Semua orang membeku sedikit.


"Satu yang hilang?"


"Itu benar, sepertinya nama Wang Teng belum diucapkan sekarang, bukankah dia juga mengikuti tes?"


"Ya, saya tidak mendengar skor Wang Teng."


Sha Zhuxiu juga melirik Xiang Cheng, dan berkata, "Aku ketinggalan salinan, tapi aku tidak menunjukkannya padamu. Apakah kamu yakin ingin tahu?"


Xiang Chengxin tidak bisa membantu tetapi tertegun.


"Guru, katakanlah, bagaimanapun juga, kita semua telah gagal begitu parah, mari kita memukul lebih keras."


Semua orang tidak bodoh, mereka mendengar petunjuk dari kata-kata mentor.


“Sepertinya aku telah meremehkanmu, dan kemampuan untuk menanggungnya masih oke.” Sha Zhuxiu mengangguk sambil tersenyum, tanpa berbicara omong kosong, secara langsung: "Wang Teng, 100 poin."


"Oh!"


Semua orang merasakan panah di dada mereka, melebarkan mata mereka, dan menatap lurus ke arah Sha Zhuxiu.


"Jangan lihat aku, nilainya benar, ini adalah skor Wang Teng. Sekarang kamu tahu mengapa aku tidak membaca nilainya untukmu." Sha Zhuxiu sedikit terdiam, hanya membual tentang kemampuan mereka untuk mentolerir, dan segera memukul Wajah, satu per satu seolah kehilangan jiwa.

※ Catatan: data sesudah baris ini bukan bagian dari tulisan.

(* ===== verification/Effects.v ===== *)
(** Stateful, fallible code: a state-and-error monad, and a logic for the calls
    a computation makes to the outside world. *)
From Stdlib Require Import ZArith Lia Bool.
From stdpp Require Import base tactics list strings.
From S2P Require Import Prelude GoStrings.

(** * The monad *)

Definition ST (W A : Type) : Type := W -> result A * W.

#[export] Instance ST_ret W : MRet (ST W) := fun A a w => (Ok a, w).
#[export] Instance ST_bind W : MBind (ST W) := fun A B f m w =>
  match m w with
  | (Ok a, w') => f a w'
  | (Err e, w') => (Err e, w')
  end.

Definition lift {W A} (r : result A) : ST W A := fun w => (r, w).
Definition fail {W A} (e : error) : ST W A := fun w => (Err e, w).
Definition gets {W A} (f : W -> A) : ST W A := fun w => (Ok (f w), w).
Definition modify {W} (f : W -> W) : ST W unit := fun w => (Ok tt, f w).
(** A step that never fails. *)
Definition state {W A} (f : W -> A * W) : ST W A := fun w => let '(a, w') := f w in (Ok a, w').
(** Run [m], then [k] on its outcome: [k] sees an error as a value. *)
Definition attempt {W A B} (m : ST W A) (k : result A -> ST W B) : ST W B :=
  fun w => let '(r, w') := m w in k r w'.

Fixpoint for_each {W A} (f : A -> ST W unit) (l : list A) : ST W unit :=
  match l with
  | [] => mret tt
  | x :: l' => f x ≫= fun _ => for_each f l'
  end.

(** * Several errors at once (k8s.io/apimachinery/pkg/util/errors)

    [NewAggregate] of a list without nil, and its text: each message once. *)
Fixpoint distinct (seen : list error) (errs : list error) : list error :=
  match errs with
  | [] => []
  | e :: errs' => if bool_decide (e ∈ seen) then distinct seen errs' else e :: distinct (e :: seen) errs'
  end.

Definition aggregate_message (errs : list error) : string :=
  match errs with
  | [e] => e
  | _ => match distinct [] errs with
         | [e] => e
         | l => "[" +:+ Join l ", " +:+ "]"
         end
  end.


Definition NewAggregate (errs : list error) : option error :=
  match errs with [] => None | _ => Some (aggregate_message errs) end.

(** Run [f] on each, and keep the errors. *)
Fixpoint collect {W A} (f : A -> ST W (option error)) (l : list A) : ST W (list error) :=
  match l with
  | [] => mret []
  | x :: l' => e ← f x; errs ← collect f l'; mret (option_list e ++ errs)
  end.

(** Fail with the aggregate of the errors, if any. *)
Definition fail_all {W} (errs : list error) : ST W unit :=
  match NewAggregate errs with None => mret tt | Some e => fail e end.

(** * Retrying (client-go/util/retry)

    [RetryOnConflict(backoff, fn)] runs [fn] again as long as its error is a
    conflict and attempts are left; [steps] counts those after the first. *)
Definition ConflictError : error := "Conflict".
Definition IsConflict (e : error) : bool := bool_decide (e = ConflictError).

Fixpoint RetryOnConflict {W A} (steps : nat) (fn : ST W A) : ST W A :=
  match steps with
  | O => fn
  | S steps' => attempt fn (fun r =>
      match r with
      | Ok a => mret a
      | Err e => if IsConflict e then RetryOnConflict steps' fn else fail e
      end)
  end.

(** The attempts share a variable of the closure: each gets the value the one
    before it left there. *)
Fixpoint retry_with {W S A} (steps : nat) (fn : S -> ST W (result A * S)) (s : S) : ST W A :=
  '(r, s') ← fn s;
  match r with
  | Ok a => mret a
  | Err e =>
      match steps with
      | O => fail e
      | Datatypes.S steps' => if IsConflict e then retry_with steps' fn s' else fail e
      end
  end.

(** [retry.DefaultBackoff] makes four attempts, [retry.DefaultRetry] five. *)
Definition DefaultBackoff : nat := 3.
Definition DefaultRetry : nat := 4.

(** Taking a run apart. *)
Lemma bind_inv {W A B} (m : ST W A) (f : A -> ST W B) w r w' :
  (m ≫= f) w = (r, w') ->
  (exists e, m w = (Err e, w') /\ r = Err e) \/ (exists a w1, m w = (Ok a, w1) /\ f a w1 = (r, w')).
Proof.
  unfold mbind, ST_bind. destruct (m w) as [[a|e] w1]; [intros Hf; right; eauto|].
  intros [= <- <-]. left. eauto.
Qed.

Lemma bind_ok {W A B} (m : ST W A) (f : A -> ST W B) w a w1 : m w = (Ok a, w1) -> (m ≫= f) w = f a w1.
Proof. unfold mbind, ST_bind. by intros ->. Qed.

Lemma lift_inv {W A B} (x : result A) (f : A -> ST W B) w r w' :
  (lift x ≫= f) w = (r, w') ->
  (exists e, x = Err e /\ r = Err e /\ w' = w) \/ (exists a, x = Ok a /\ f a w = (r, w')).
Proof.
  intros [(e & [= -> ->] & ->)|(a & w1 & [= -> ->] & Hf)]%bind_inv; [left|right]; eauto.
Qed.

Lemma modify_inv {W B} g (f : unit -> ST W B) w r w' : (modify g ≫= f) w = (r, w') -> f tt (g w) = (r, w').
Proof. done. Qed.

Lemma ret_inv {W A} (a : A) (w : W) r w' : (mret a : ST W A) w = (r, w') -> r = Ok a /\ w' = w.
Proof. by intros [= <- <-]. Qed.

Lemma attempt_inv {W A B} (m : ST W A) (k : result A -> ST W B) w r w' :
  attempt m k w = (r, w') -> exists x w1, m w = (x, w1) /\ k x w1 = (r, w').
Proof. unfold attempt. destruct (m w) as [x w1]. eauto. Qed.

(** * Reasoning about the calls a computation makes

    The calls made so far are a part of the state, newest first.
    [run trace I P m Q]: from a state satisfying [I], [m] ends in a state
    satisfying [I], its new calls are put in front of the trace, and [Q] holds of
    its outcome and of the number of new calls that satisfy [P]. *)
Section run.
Context {W C : Type} (trace : W -> list C) (I : W -> Prop) (P : C -> bool).

Definition run {A} (m : ST W A) (Q : result A -> Z -> Prop) : Prop :=
  forall w r w', I w -> m w = (r, w') ->
    I w' /\ exists new, trace w' = new ++ trace w /\ Q r (countb P new).

Lemma run_conseq {A} (m : ST W A) (Q Q' : result A -> Z -> Prop) :
  run m Q -> (forall r n, 0 <= n -> Q r n -> Q' r n) -> run m Q'.
Proof.
  intros Hm HQ w r w' HI Hw. destruct (Hm w r w' HI Hw) as (HI' & new & Ht & Hq).
  split; [done|]. exists new. split; [done|]. apply HQ; [apply countb_nonneg|done].
Qed.

Lemma run_ret {A} (a : A) (Q : result A -> Z -> Prop) : Q (Ok a) 0 -> run (mret a) Q.
Proof. intros HQ w r w' HI [= <- <-]. split; [done|]. by exists []. Qed.

Lemma run_lift {A} (x : result A) (Q : result A -> Z -> Prop) : Q x 0 -> run (lift x) Q.
Proof. intros HQ w r w' HI [= <- <-]. split; [done|]. by exists []. Qed.

Lemma run_fail {A} e (Q : result A -> Z -> Prop) : Q (Err e) 0 -> run (fail e) Q.
Proof. apply run_lift. Qed.

Lemma run_gets {A} (f : W -> A) (Q : result A -> Z -> Prop) :
  (forall w, I w -> Q (Ok (f w)) 0) -> run (gets f) Q.
Proof. intros HQ w r w' HI [= <- <-]. split; [done|]. exists []. split; [done|]. by apply HQ. Qed.

Lemma run_modify (f : W -> W) (Q : result unit -> Z -> Prop) :
  (forall w, I w -> I (f w)) -> (forall w, trace (f w) = trace w) -> Q (Ok tt) 0 -> run (modify f) Q.
Proof. intros HI Ht HQ w r w' Hw [= <- <-]. split; [auto|]. exists []. by rewrite Ht. Qed.

Lemma run_bind {A B} (m : ST W A) (f : A -> ST W B) (Q1 : result A -> Z -> Prop) (Q : result B -> Z -> Prop) :
  run m Q1 ->
  (forall a n1, 0 <= n1 -> Q1 (Ok a) n1 -> run (f a) (fun r n2 => Q r (n1 + n2))) ->
  (forall e n, 0 <= n -> Q1 (Err e) n -> Q (Err e) n) ->
  run (m ≫= f) Q.
Proof.
  intros Hm Hf He w r w' HI. unfold mbind, ST_bind. destruct (m w) as [[a|e] w1] eqn:Hw.
  - intros Hfw. destruct (Hm w _ w1 HI Hw) as (HI1 & new1 & Ht1 & HQ1).
    destruct (Hf a _ (countb_nonneg _ _) HQ1 w1 r w' HI1 Hfw) as (HI2 & new2 & Ht2 & HQ2).
    split; [done|]. exists (new2 ++ new1). split; [by rewrite Ht2, Ht1, app_assoc|].
    rewrite countb_app. by rewrite Z.add_comm.
  - intros [= <- <-]. destruct (Hm w _ w1 HI Hw) as (HI1 & new1 & Ht1 & HQ1).
    split; [done|]. exists new1. split; [done|]. apply He; [apply countb_nonneg|done].
Qed.

Lemma run_bind_gets {A B} (g : W -> A) (f : A -> ST W B) (Q : result B -> Z -> Prop) :
  (forall w, I w -> run (f (g w)) Q) -> run (gets g ≫= f) Q.
Proof. intros Hf w r w' HI Hr. exact (Hf w HI w r w' HI Hr). Qed.

(** A step that makes no [P] call, whatever it returns. *)
Definition silent {A} (m : ST W A) : Prop := run m (fun _ n => n = 0).

Lemma run_bind_silent {A B} (m : ST W A) (f : A -> ST W B) (Q : result B -> Z -> Prop) :
  silent m -> (forall a, run (f a) Q) -> (forall e, Q (Err e) 0) -> run (m ≫= f) Q.
Proof.
  intros Hm Hf He. eapply run_bind; [exact Hm|..].
  - intros a n1 _ ->. eapply run_conseq; [apply Hf|]. intros r n _ HQ. by rewrite Z.add_0_l.
  - intros e n _ ->. apply He.
Qed.

Lemma silent_bind {A B} (m : ST W A) (f : A -> ST W B) : silent m -> (forall a, silent (f a)) -> silent (m ≫= f).
Proof. intros Hm Hf. by apply run_bind_silent. Qed.

Lemma silent_ret {A} (a : A) : silent (mret a).
Proof. by apply run_ret. Qed.
Lemma silent_lift {A} (x : result A) : silent (lift x).
Proof. by apply run_lift. Qed.
Lemma silent_fail {A} e : silent (fail (A := A) e).
Proof. by apply run_fail. Qed.
Lemma silent_gets {A} (f : W -> A) : silent (gets f).
Proof. by apply run_gets. Qed.
Lemma silent_modify (f : W -> W) :
  (forall w, I w -> I (f w)) -> (forall w, trace (f w) = trace w) -> silent (modify f).
Proof. intros. by apply run_modify. Qed.

Lemma run_silent {A} (m : ST W A) (Q : result A -> Z -> Prop) :
  silent m -> (forall r, Q r 0) -> run m Q.
Proof. intros Hm HQ. eapply run_conseq; [exact Hm|]. by intros r n _ ->. Qed.

Lemma run_attempt {A B} (m : ST W A) (k : result A -> ST W B) (Q1 : result A -> Z -> Prop) (Q : result B -> Z -> Prop) :
  run m Q1 -> (forall r n1, 0 <= n1 -> Q1 r n1 -> run (k r) (fun r' n => Q r' (n1 + n))) ->
  run (attempt m k) Q.
Proof.
  intros Hm Hk w r w' Hw. unfold attempt. destruct (m w) as [r1 w1] eqn:E.
  destruct (Hm w r1 w1 Hw E) as (Hw1 & new1 & Ht1 & HQ1). intros Hr.
  destruct (Hk r1 _ (countb_nonneg _ _) HQ1 w1 r w' Hw1 Hr) as (Hw' & new2 & Ht2 & HQ2).
  split; [done|]. exists (new2 ++ new1). split; [by rewrite Ht2, Ht1, app_assoc|].
  rewrite countb_app, Z.add_comm. done.
Qed.

Lemma silent_attempt {A B} (m : ST W A) (k : result A -> ST W B) :
  silent m -> (forall r, silent (k r)) -> silent (attempt m k).
Proof.
  intros Hm Hk. eapply run_attempt; [exact Hm|]. intros r n1 _ ->. apply Hk.
Qed.

Lemma silent_inv {A} (m : ST W A) w r w' :
  silent m -> I w -> m w = (r, w') ->
  I w' /\ exists new, trace w' = new ++ trace w /\ forall c, c ∈ new -> P c = false.
Proof.
  intros Hm Hw Hr. destruct (Hm w r w' Hw Hr) as (? & new & ? & Hn). split; [done|]. exists new. split; [done|].
  by apply countb_zero_iff.
Qed.

Lemma silent_RetryOnConflict {A} n (fn : ST W A) : silent fn -> silent (RetryOnConflict n fn).
Proof.
  intros Hf. induction n as [|n IH]; [done|]. cbn [RetryOnConflict]. apply silent_attempt; [done|].
  intros [a|e]; [apply silent_ret|]. destruct (IsConflict e); [done|apply silent_fail].
Qed.
(** UpdateIdentity gives any instance with an ordinal the identity its set
    requires, and keeps the ordinal. *)
Theorem updateIdentity_matches (set : RoleInstanceSet) (i : RoleInstance) :
  0 <= getOrdinal i ->
  identityMatches set (updateIdentity set i) = true /\ getOrdinal (updateIdentity set i) = getOrdinal i.
Proof.
  intros Hn. assert (0 <= getOrdinal i <= int32_max) as Hr by (pose proof (getOrdinal_range i); lia).
  assert (ri_Name (updateIdentity set i) = getInstanceName set (getOrdinal i)) as Hname.
  { unfold updateIdentity, ri_Name. by rewrite Inject_meta. }
  split; [|by apply (getOrdinal_name _ set)].
  apply identityMatches_intro with (getOrdinal i); [done|done| |rewrite Hname].
  - unfold updateIdentity. by rewrite Inject_meta.
  - unfold updateIdentity, ri_Labels. rewrite Inject_meta. cbn. apply lookup_union_Some_l, identityLabels_name.
Qed.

Xiang Cheng berbalik untuk melihat Wang Teng. Matanya penuh kejutan. Melihat bahwa dia masih lemah, sepertinya tes 100 poin bukanlah masalah besar sama sekali, dan dia tiba-tiba merasa tak berdaya dan panik di wajahnya.


"Teman sekelas Wang Teng sangat menakjubkan!" Zuo Qiutong juga melihat Wang Teng ~ www.mtlnovel.com ~ Wajah Qiao penuh kekaguman.


"Jawaban siswa Wang Teng sempurna. Saya akan menggunakan ini sebagai contoh untuk menjelaskan kepada Anda dalam pelajaran berikutnya." Sha Zhuxiu berhenti dan berkata, "Siswa Wang Teng, apakah Anda memiliki pengalaman belajar yang baik? Keluar dan bagikan dengan Anda. "


"Tidak ada pengalaman. Saya pikir metode Shao sangat bagus. Saya harus menyalin buku itu. Saya harus menyalinnya seratus kali. Saya rajin dan luar biasa. Teman sekelas, bekerja keras. Saya optimis tentang Anda." .


"Oh!"


Seratus kali! !! !!


Teman-teman sekelasnya lagi merasakan panah di dada mereka.


Terlalu kejam!


Nima terlalu kejam! !!


Ini sama sekali bukan apa yang orang bisa katakan, Wang Teng, kamu adalah iblis.